The highly rated program just completed its fifth season, with host Nick Lachey and returning judges Jewel and Shawn Stockman of Boyz II Men joined by new judge Patrick Stump of Fall Out Boy (who replaced the stellar Ben Folds).
The Sing-Off Live Tour features Season 5 finalists The Exchange, Season 2 winners Street Corner Symphony, and Season 4 winners VoicePlay, all of whom have their own unique take on a cappella and often sing the different parts so effectively, it's hard to believe that no instrumentation is used.
"VoicePlay from Orlando is very theatrical and playful," says Sharon. "Street Corner Symphony are southern rockers. The Exchange is an a cappella super-group that met during different seasons [of the show] and they present as a high-energy a cappella boy band."

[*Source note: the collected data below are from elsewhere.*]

(* ===== verification/_CoqProject ===== *)
-Q . S2P
Prelude.v
Utf8.v
GoJson.v
CanonicalJson.v
CanonicalJsonFacts.v
GoStruct.v
Crypto.v
Event.v
Lines.v
Stored.v
Chain.v
Container.v
ContainerFacts.v
Ledger.v
LedgerFacts.v
Recovery.v
LedgerProps.v
Time.v
SigEnvelope.v
Witness.v
Frame.v
Ring.v
Gate.v
Holds.v
Sections.v
Tar.v
TarFacts.v
TarAccept.v
Regex.v
Manifest.v
ManifestFacts.v
Trust.v
TrustFacts.v
Package.v
PackageFacts.v
PackageRead.v
Marshal.v
ManifestHash.v
PackageSamples.v
GoStrings.v
Prompt.v
PromptFacts.v
Composer.v
ComposerFacts.v
Rewrap.v
RewrapFacts.v
Tables.v
SelfModel.v
Materialize.v
Admission.v
Timeless.v
Projection.v
Steps.v
Graph.v
AdmissionFacts.v
Door.v
DoorFacts.v
StoreSamples.v
WorkQueue.v
WorkQueueFacts.v
Executor.v
ExecutorFacts.v
WorkSamples.v
WitnessKeys.v
WitnessWire.v
Anchor.v
AnchorFacts.v
AnchorInv.v
AnchorRuns.v
AnchorAsk.v
AnchorSamples.v
IdentityEnvelope.v
IdentityFacts.v
IdentitySamples.v
(** A JSON number, scanned as far as the grammar goes. *)
Definition lex_number (s : bytes) : option (bytes * bytes) :=
  let '(sign, s0) := match s with
                     | c :: t => if c =? 45 then ([c], t) else ([], s)
                     | [] => ([], s) end in
  match lex_int s0 with
  | Some (i, s1) =>
    match lex_frac s1 with
    | Some (fr, s2) =>
      match lex_exp s2 with
      | Some (e, s3) => Some (sign ++ i ++ fr ++ e, s3)
      | None => None
      end
    | None => None
    end
  | None => None
  end.

(** [s] after the literal [lit], if it starts with it. *)
Fixpoint strip (lit s : bytes) : option bytes :=
  match lit, s with
  | [], _ => Some s
  | a :: lit', c :: s' => if c =? a then strip lit' s' else None
  | _, [] => None
  end.

(** ** [json.Decoder]: [Token] and [More] *)

Inductive token :=
| TDelim (c : Z)
| TString (s : bytes)
| TNumber (s : bytes)
| TBool (b : bool)
| TNull.

Inductive tstate :=
| TopValue | ArrayStart | ArrayValue | ArrayComma
| ObjectStart | ObjectKey | ObjectColon | ObjectValue | ObjectComma.

Inductive jerr := JEof | JSyntax.

Record decoder := Dec { d_rest : bytes; d_state : tstate; d_stack : list tstate }.

Definition NewDecoder (s : bytes) : decoder := Dec s TopValue [].

Definition tokenValueAllowed (st : tstate) : bool :=
  match st with TopValue | ArrayStart | ArrayValue | ObjectValue => true | _ => false end.
(** The number grammar in one line: an optional sign, an integer without a
    leading zero, an optional fraction that does not end in zero, and not a
    negative zero. *)
Definition canonical_number (s : bytes) : Prop :=
  ∃ sign i f, s = sign ++ i ++ f ∧ (sign = [] ∨ sign = [45]) ∧ int_text i ∧
    frac_text f ∧ last f ≠ Some 48 ∧ ¬ (sign = [45] ∧ i = [48] ∧ f = []).

Lemma json_digits_app d s : Forall (λ c, is_digit c = true) d → no_digit s → json_digits (d ++ s) = (d, s).
Proof.
  intros Hd Hs. induction Hd as [|c d Hc _ IH]; cbn [app].
  - destruct s as [|c t]; [done|]. cbn [json_digits]. cbn in Hs. by change (isJSONDigit c) with (is_digit c); rewrite Hs.
  - cbn [json_digits]. change (isJSONDigit c) with (is_digit c). by rewrite Hc, IH.
Qed.

Lemma number_tail_iff neg ip rest : number_tail neg ip rest = true ↔
  frac_text rest ∧ last rest ≠ Some 48 ∧ ¬ (neg = true ∧ ip = [48] ∧ rest = []).
Proof.
  destruct rest as [|c t].
  { unfold number_tail. cbn. rewrite negb_true_iff, andb_false_iff, beq_false.
    split; [intros H; split; [by left|]; split; [done|]; naive_solver|].
    intros (_ & _ & H). destruct neg; [right|by left]. naive_solver. }
  split.
  - intros H. split; [by eapply number_tail_frac|]. split; [|naive_solver]. revert H. cbn [number_tail].
    destruct (c =? 46); [|done]. destruct (json_digits t) as [d r] eqn:E.
    apply json_digits_spec in E as (-> & Hd & _). destruct d as [|x d]; [done|]. intros H. b2p. subst.
    rewrite app_nil_r. rewrite last_cons_cons. destruct (last (x :: d)) eqn:L; [cbn in *; congruence|done].
  - intros ([[=]|(d & [= -> ->] & Hne & Hd)] & Hl & _). cbn [number_tail]. rewrite Z.eqb_refl.
    rewrite <- (app_nil_r d) at 1. rewrite json_digits_app by done.
    destruct d as [|x d]; [done|]. rewrite last_cons_cons in Hl.
    destruct (last (x :: d)) as [y|] eqn:L; [|by apply last_None in L]. cbn [from_option id].
    rewrite (proj2 (Z.eqb_neq y 48)) by congruence. done.
Qed.

Lemma canonical_number_complete s : canonical_number s → canonicalJSONNumber s = true.
Proof.
  intros (sign & i & f & -> & Hsign & Hi & Hf & Hl & Hz). unfold canonicalJSONNumber.
  destruct (int_text_cons i Hi) as (c & t & Ei & Hc & Hc45).
  assert (beq (sign ++ i ++ f) [] || contains_any [101; 69; 43] (sign ++ i ++ f) = false) as ->.
  { apply orb_false_iff. split; [apply beq_false; rewrite Ei; by destruct sign|].
    apply not_true_is_false. intros (x & Hx & Hin)%existsb_exists.
    apply existsb_exists in Hin as (y & Hy & ->%Z.eqb_eq).
    assert (Forall (λ c, is_digit c = true ∨ c = 45 ∨ c = 46) (sign ++ i ++ f)) as Hall.
    { rewrite !Forall_app. repeat split.
      - destruct Hsign as [->| ->]; [constructor|apply Forall_singleton; auto].
      - destruct Hi as [->|(? & ? & -> & _ & Hd)]; [apply Forall_singleton; by left|].
        eapply Forall_impl; [exact Hd|]; auto.
      - destruct Hf as [->|(d & -> & _ & Hd)]; [constructor|]. constructor; [auto|].
        eapply Forall_impl; [exact Hd|]; auto. }
    rewrite Forall_forall in Hall. apply list_elem_of_In in Hx. specialize (Hall y Hx).
    cbn in Hy. unfold is_digit in Hall. destruct Hall as [Hd|[->| ->]]; [b2p; naive_solver lia|naive_solver..]. }
  assert (match sign ++ i ++ f with c :: t => if c =? 45 then (true, t) else (false, sign ++ i ++ f)
          | [] => (false, sign ++ i ++ f) end = (bool_decide (sign = [45]), i ++ f)) as ->.
  { destruct Hsign as [->| ->]; [|done]. rewrite Ei. cbn. by destruct (Z.eqb_spec c 45). }
  assert (number_tail (bool_decide (sign = [45])) i f = true) as Ht.
  { apply number_tail_iff. split; [done|]. split; [done|]. rewrite bool_decide_eq_true. naive_solver. }
  assert (no_digit f) as Hnf by (destruct Hf as [->|(? & -> & _)]; done).
  destruct Hi as [->|(c' & d & -> & Hc' & Hd)]; cbn [app].
  - destruct f as [|x f]; [done|]. cbn in Hnf. change (isJSONDigit x) with (is_digit x). by rewrite Hnf.
  - destruct (Z.eqb_spec c' 48); [lia|].
    rewrite (proj2 (Z.leb_le 49 c')), (proj2 (Z.leb_le c' 57)) by lia. cbn [andb].
    change (c' :: d ++ f) with ((c' :: d) ++ f). by rewrite json_digits_app.
Qed.
Lemma members_of_object ms : Forall solid ms → members_of (object_text ms) = Some (map raw_member ms).
Proof.
  intros Hs. unfold members_of, object_text.
  change (beq (123 :: ?x) null_text) with false. cbn -[raw_members comma_join length].
  pose proof Hs as Hs'. destruct Hs' as [|mb ms Hmb Hm]; [done|]. cbn [map].
  rewrite comma_join_cons, <- app_assoc. cbn [raw_members].
  assert (∀ x, More (Dec (member_text mb ++ x) ObjectStart [TopValue]) = true) as ->.
  { intros x. destruct Hmb as ((( kt & Hkt) & _) & _). unfold member_text. rewrite Hkt. cbn [app].
    by apply More_head. }
  destruct (raw_member_step mb (tail_text (map member_text ms) ++ [125]) [TopValue] ObjectStart)
    as (d1 & -> & -> & ->); [done|by left|by apply tail_text_delim; right|].
  cbn [d_rest]. rewrite span_to_app. rewrite raw_members_tail; [done|done|].
  cbn [length]. rewrite length_app. unfold tail_text.
  pose proof (concat_length_ge (map (cons 44) (map member_text ms))) as Hl.
  rewrite !length_map in Hl. rewrite length_app. cbn [length].
  assert (Forall (λ e : bytes, e ≠ []) (map (cons 44) (map member_text ms)));
    [by apply Forall_map, Forall_true|]. specialize (Hl H). lia.
Qed.

(** ** The texts the encoders write *)

Lemma json_string_app html s rest :
  json_string html s ++ rest = 34 :: concat (escape_rune html <$> decoded s) ++ 34 :: rest.
Proof. unfold json_string. cbn. by rewrite <- app_assoc. Qed.

Lemma key_text_json html k : Valid k = true → key_text (json_string html k) k.
Proof.
  intros Hk. split; [by eexists|]. intros rest st stk Hst. rewrite json_string_app.
  unfold Token. cbn -[lex_string].
  destruct Hst as [->| ->]; cbn -[lex_string]; by rewrite lex_json_string.
Qed.

Lemma conv_json_string html s : Valid s = true → conv_string (json_string html s) = Some s.
Proof.
  intros Hs. pose proof (json_string_app html s []) as E. rewrite app_nil_r in E. rewrite E.
  cbn -[lex_string]. by rewrite lex_json_string.
Qed.

Lemma json_string_value html s : Valid s = true → existsb (Z.eqb 0) s = false →
  value_text (json_string html s) (JStr s).
Proof.
  intros Hs H0. split; [by eexists _, _|]. exists 1%nat.
  split; [cbn; lia|]. intros n st stk rest Hn Hst Hr. destruct n; [lia|]. cbn [parse_value].
  rewrite json_string_app. unfold Token. cbn -[lex_string].
  destruct st; try done; cbn -[lex_string]; unfold lex_scalar; cbn -[lex_string];
    rewrite lex_json_string by done; by rewrite H0.
Qed.

Lemma number_value s : canonicalJSONNumber s = true → value_text s (JNum s).
Proof.
  intros Hs. pose proof (emit_head (JNum s) Hs) as (c & t & E & H1 & H2 & H3). cbn in E.
  split; [by exists c, t|]. exists 1%nat. split; [rewrite E; cbn; lia|].
  intros n st stk rest Hn Hst Hr. destruct n; [lia|]. cbn [parse_value].
  rewrite token_number by done. by rewrite Hs.
Qed.

Lemma nzhead_no_zero d d' : Decimal.nzhead d ≠ Decimal.D0 d'.
Proof. induction d; cbn; done. Qed.

Lemma int_text_format z : int_text (FormatUint z).
Proof.
  unfold FormatUint. set (n := Z.to_N z).
  assert (N.to_uint n = Decimal.unorm (N.to_uint n)) as ->.
  { rewrite <- DecimalN.Unsigned.to_of. by rewrite DecimalN.Unsigned.of_to. }
  unfold Decimal.unorm. pose proof (uint_bytes_digits (Decimal.nzhead (N.to_uint n))) as Hd.
  pose proof (nzhead_no_zero (N.to_uint n)) as Hz.
  destruct (Decimal.nzhead (N.to_uint n)) as [|d|d|d|d|d|d|d|d|d|d]; [by left|by destruct (Hz d)|..];
    right; eexists _, _; (split; [reflexivity|]); (split; [lia|exact Hd]).
Qed.

Lemma FormatUint_number z : canonicalJSONNumber (FormatUint z) = true.
Proof.
  apply canonical_number_complete. exists [], (FormatUint z), [].
  rewrite app_nil_r. repeat split; [by left|apply int_text_format|by left|done|naive_solver].
Qed.

Lemma FormatInt_number z : canonicalJSONNumber (FormatInt z) = true.
Proof.
  unfold FormatInt. destruct (Z.ltb_spec z 0); [|apply FormatUint_number].
  apply canonical_number_complete. exists [45], (FormatUint (- z)), [].
  rewrite app_nil_r. repeat split; [by right|apply int_text_format|by left|done|].
  intros (_ & E & _). change [48] with (FormatUint 0) in E. apply FormatUint_inj in E; lia.
Qed.

Lemma canonical_value s : canonical s → ∃ v, wf v ∧ s = emitCanonicalJSONValue v ∧ value_text s (sorted_form v).
Proof.
  intros (v & Hv & ->)%canonical_emit. exists v. split; [done|]. split; [done|].
  split; [by apply emit_head|]. exists (jsize v). split; [by apply jsize_emit|by apply wf_parses].
Qed.

(** ** Objects as the sources write them: quoted names, then a raw text *)

Definition field_text (kv : bytes * bytes) : bytes := json_string false kv.1 ++ 58 :: kv.2.
Definition field_object (l : list (bytes * bytes)) : bytes := 123 :: comma_join (map field_text l) ++ [125].

(** A text that both readers accept, as the well-formed value [v]. *)
Definition tidy (raw : bytes) (v : json) : Prop :=
  value_text raw v ∧ Valid raw = true ∧ plain_outside raw ∧ wf v.

Definition tidy_fields (l : list (bytes * bytes)) (vs : list json) : Prop :=
  Forall2 (λ kv v, Valid kv.1 = true ∧ tidy kv.2 v) l vs.

Lemma canonicalize_tidy raw v : tidy raw v → CanonicalizeV1 raw = Ok (emitCanonicalJSONValue v).
Proof.
  intros ((_ & need & Hn & Hr) & Hv & Hp & _). unfold CanonicalizeV1. rewrite Hv.
  unfold validateJSONUnicodeEscapes. pose proof (Hp []) as Hp0. rewrite app_nil_r in Hp0. rewrite Hp0.
  cbn [negb validate_from]. unfold parseCanonicalJSONValue, NewDecoder. cbn [d_rest].
  rewrite <- (app_nil_r raw) at 2. rewrite Hr; [done|lia|done|done].
Qed.

Lemma short_escape_ascii r e : short_escape r = Some e → 0 ≤ e < 128.
Proof. unfold short_escape. intros H. repeat case_match; simplify_eq; lia. Qed.

Lemma Valid_json_string html s : Valid s = true → Valid (json_string html s) = true.
Proof.
  intros Hs. apply Valid_cons; [lia|]. apply Valid_app; [|done]. apply Valid_concat, Forall_fmap, Forall_true.
  intros [r w]. change (Valid (escape_rune html (r, w)) = true). unfold escape_rune. destruct (short_escape r) as [e|] eqn:E.
  - apply short_escape_ascii in E. apply Valid_ascii, Forall_cons. split; [lia|]. by apply Forall_singleton.
  - repeat case_match; auto using Valid_u_escape, Valid_EncodeRune.
Qed.

Lemma plain_inside_escape_rune html r : valid_rune r →
  plain_inside (escape_rune html (r, length (EncodeRune r))).
Proof.
  intros Hr. pose proof Hr as Hr'. unfold valid_rune in Hr'. unfold escape_rune.
  destruct (short_escape r) as [e|] eqn:Hs.
  { intros t. unfold short_escape in Hs. repeat case_match; simplify_eq; reflexivity. }
  assert (r ≠ 34 ∧ r ≠ 92) as [H1 H2] by (split; intros ->; discriminate Hs).
  destruct (Z.ltb_spec r 32); [apply plain_inside_u_escape; lia|].
  destruct (html && _) eqn:E.
  { apply andb_true_iff in E as [_ E]. rewrite !orb_true_iff, !Z.eqb_eq in E. apply plain_inside_u_escape. lia. }
  clear E. destruct ((r =? RuneError) && _) eqn:E; [b2p; subst; by intros t|].
  clear E. destruct ((r =? 8232) || (r =? 8233)) eqn:E.
  { rewrite !orb_true_iff, !Z.eqb_eq in E. apply plain_inside_u_escape. lia. }
  pose proof (plain_inside_emit_rune r Hr) as H0. unfold emit_rune in H0.
  unfold short_escape in Hs. repeat case_match; simplify_eq; try done; b2p; lia.
Qed.

Lemma plain_outside_json html s : Valid s = true → plain_outside (json_string html s).
Proof.
  intros (rs & Hrs & ->)%Valid_iff t. rewrite json_string_app, decoded_encode_runes by done. cbn.
  induction Hrs as [|r rs Hr _ IH]; [done|]. rewrite !fmap_cons. cbn [concat].
  by rewrite <- app_assoc, plain_inside_escape_rune.
Qed.

Lemma plain_outside_number s : canonicalJSONNumber s = true → plain_outside s.
Proof. exact (plain_outside_emit (JNum s)). Qed.

Lemma tidy_string html s : Valid s = true → existsb (Z.eqb 0) s = false → tidy (json_string html s) (JStr s).
Proof. intros Hs H0. split; [by apply json_string_value|]. by repeat split; auto using Valid_json_string, plain_outside_json. Qed.

Lemma tidy_number s : canonicalJSONNumber s = true → tidy s (JNum s).
Proof. intros Hs. repeat split; auto using Valid_number, plain_outside_number; by apply number_value. Qed.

The tour also features opening a cappella acts that are local to the different regions in which the concerts take place. "Every different country and region around America has its own unique style," says Sharon, who also serves as music director for the Pitch Perfect musical comedy films. "You hear that in The Sing-Off Tour…we like to have a different local group from the region so people can find groups near them that they can go and see."
Season 5 winners The Melodores are also opening select dates of the tour, but because they are students at Vanderbilt University, their rigorous academic schedule doesn't allow them to perform at all 56 dates. It's fitting that a college group took home the prize in Season 5, as a cappella singing has been a part of the university tradition for decades. Sharon explains that initially it was a fairly formal affair with glee clubs that wore black ties and white gloves. Over time it evolved to incorporate a variety of musical styles including doo-wop, barbershop and contemporary hits.
Sharon, who's known as the father of contemporary a cappella and has been one of its biggest advocates, says that when he was in college, he wanted to sing music by bands that were popular at the time. "I wanted to do pop music and go to Tower Records pick up latest songs by U2 and Peter Gabriel and Duran Duran and Pink Floyd," he explains. "You couldn’t use traditional a cappella [techniques to sing songs by those groups] so I started using voices to mimic and fill out the sound so it sounded like a rock band. We sang 14-part harmony."
This goes a long way to explain the modern style of a cappella showcased on The Sing-Off, which features the groups' impressive all-vocal takes on contemporary hits by the likes of Ed Sheeran, Bruno Mars and Pharrell Williams. Sure, the theatrics might be cheesy at times, but what's not to like?